Il paesaggio di Bosco Cappuccio

Quota Centoquarantuno l’1 agosto 1916

Bosco Cappuccio

ha un declivio

di velluto verde

come una dolce

poltrona

Appisolarmi là

solo

in un caffè remoto

con una luce fievole

come questa

di questa luna.

Il richiamo alla Grande Guerra

Il titolo ci rimanda al mondo delle favole, alludendo per questo sia alla dolcezza della fantasia che alla situazione di irrealtà che ne può conseguire. Nelle poesie di Ungaretti è sempre presente il tema della guerra. Invece in questo componimento, non esistono precisi riferimenti allo strazio, alla sofferenza, alle problematiche esistenziali dell’uomo. L’unico richiamo che si riporta alla Grande Guerra è la data il luogo: Quota Centoquarantuno l’1 agosto 1916. Il testo si apre con la descrizione del paesaggio – la località Cappuccio verde – costituito da un prato verde leggermente inclinato che, in virtù di una metafora, il poeta trasforma subito nel velluto verde di una poltrona di un caffè parigino.

Il sogno e la realtà

All’inizio l’immagine suggerisce un momento di fantasia di quiete che si trasforma in un ricordo. Infatti, nella strofa successiva, il poeta allude ad uno di quei caffè della capitale francese in cui Ungaretti si recava frequentemente degli amici del suo gruppo letterario e dove spesso si recava anche con il suo amico Sceab. Qui il movimento si inverte perché dal passato e dal sogno si torna al presente e alla realtà, come viene sottolineato dal duplice dimostrativo “questa…questa. Infatti l’avverbio di luogo “là” che indica lontananza, rimanda il lettore ai bistrot di Parigi, mentre il dimostrativo “questa” che forma un deittico perché ripetuto due volte, ci rimanda alla vicinanza con il luogo di guerra. Da sottolineare che il ritorno alla realtà è meno drammatico degli altri casi. Pur trattandosi di un momento di intervallo pur sempre all’interno di una guerra che comunque incombe sempre minacciosamente, la debole luce della luna culla il sogno ed il ricordo del poeta.
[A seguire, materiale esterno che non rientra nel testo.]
Lemma buildGrants_elem principalRoles caps scopes principal grant :
  inMap (buildCapabilityGrants principalRoles caps scopes) principal grant ↔
  ∃ role, inMap principalRoles principal role ∧ grant ∈ roleGrants caps scopes role.
Proof.
  unfold buildCapabilityGrants.
  rewrite (foldl_collect _ (λ p k g, k = p ∧ ∃ role, role ∈ default [] (principalRoles !! p) ∧ g ∈ roleGrants caps scopes role)).
  - setoid_rewrite inMap_default. split.
    + intros [(p & _ & -> & role & Hr & Hg)|Hm]; [by exists role|by apply inMap_empty in Hm].
    + intros (role & Hr & Hg). left. exists principal. split; [|split; [done|by exists role]].
      unfold sort_strings. rewrite sort_stable_perm, list_elem_of_fmap. destruct Hr as (l & Hl & _).
      exists (principal, l). split; [done|]. by apply elem_of_map_range.
  - intros m p k g. rewrite (foldl_collect _ (λ role k g, k = p ∧ g ∈ roleGrants caps scopes role)); [naive_solver|].
    intros m' role k' g'. unfold appendGrants. apply append_inMap.
Qed.

(** After a cycle, the grants a principal holds are exactly the ones the facts
    state: some role is bound to it (directly, through a group, or by a wildcard
    principal) and gives the grant. So a role fact that is removed is revoked by
    the next cycle, and nothing else is granted. *)
Theorem AuthController_grants_as_stated a principal grant :
  holds (apiGrants (AuthController_Reconcile facts a)) principal grant ↔
  ∃ bound role, covers bound principal ∧ roleBound bound role ∧ roleGives role grant.
Proof using Hwf.
  unfold AuthController_Reconcile. simpl. unfold holds. split.
  - intros (bound & l & Hb & Hc & Hg). assert (Hm : inMap (buildCapabilityGrants
      (parsePrincipalRolesFromFacts facts (parseGroupMembersFromFacts facts)) (parseRoleCapabilitiesFromFacts facts)
      (parseRoleScopesFromFacts facts)) bound grant) by (by exists l).
    apply buildGrants_elem in Hm as (role & Hr%principalRoles_elem & Hgr%roleGrants_elem). eauto.
  - intros (bound & role & Hc & Hr%principalRoles_elem & Hg%roleGrants_elem).
    destruct (proj2 (buildGrants_elem _ _ _ bound grant) (ex_intro _ role (conj Hr Hg))) as (l & Hl & Hin). by exists bound, l.
Qed.
Lemma abandoned_forever_witness :
  fst (AllowRequest "10.0.0.1:80" (3600 * second) (circuitBreaker (stateAfter abandoningRun))) = false.
Proof.
  rewrite (proj1 (abandoned_forever "10.0.0.1:80" (stateAfter abandoningRun) (stateAfter abandoningRun)
    ltac:(split; [apply proxy_reachable_inv, stateAfter_reachable
                 |eexists; split_and!; [vm_compute; reflexivity|vm_compute; reflexivity|vm_compute; discriminate]
                 |vm_compute; repeat constructor; intros []])
    (reach_refl _)) (3600 * second)). reflexivity.
Defined.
Figure retoriche e semantica

Per quanto riguarda le figure retoriche, nel testo si possono trovare.

• Molti enjambements, praticamente alla fine di ogni verso e all’inizio del successivo.

• Due similitudini: il prato che è come una poltrona verde il chiarore della luna è come la debole illuminazione all’interno di un caffè parigino.

L’insieme degli aggettivo e dei sostantivi usati appartengono ad un campo semantico che ci riportano ad un’oasi di serenità: velluto (= morbidezza), verde (un colore riposante), dolce (= per la poltrona ha il significato di comodo, soffice, su cui si sta bene), fievole (= una luce che invita al sogno e al riposo).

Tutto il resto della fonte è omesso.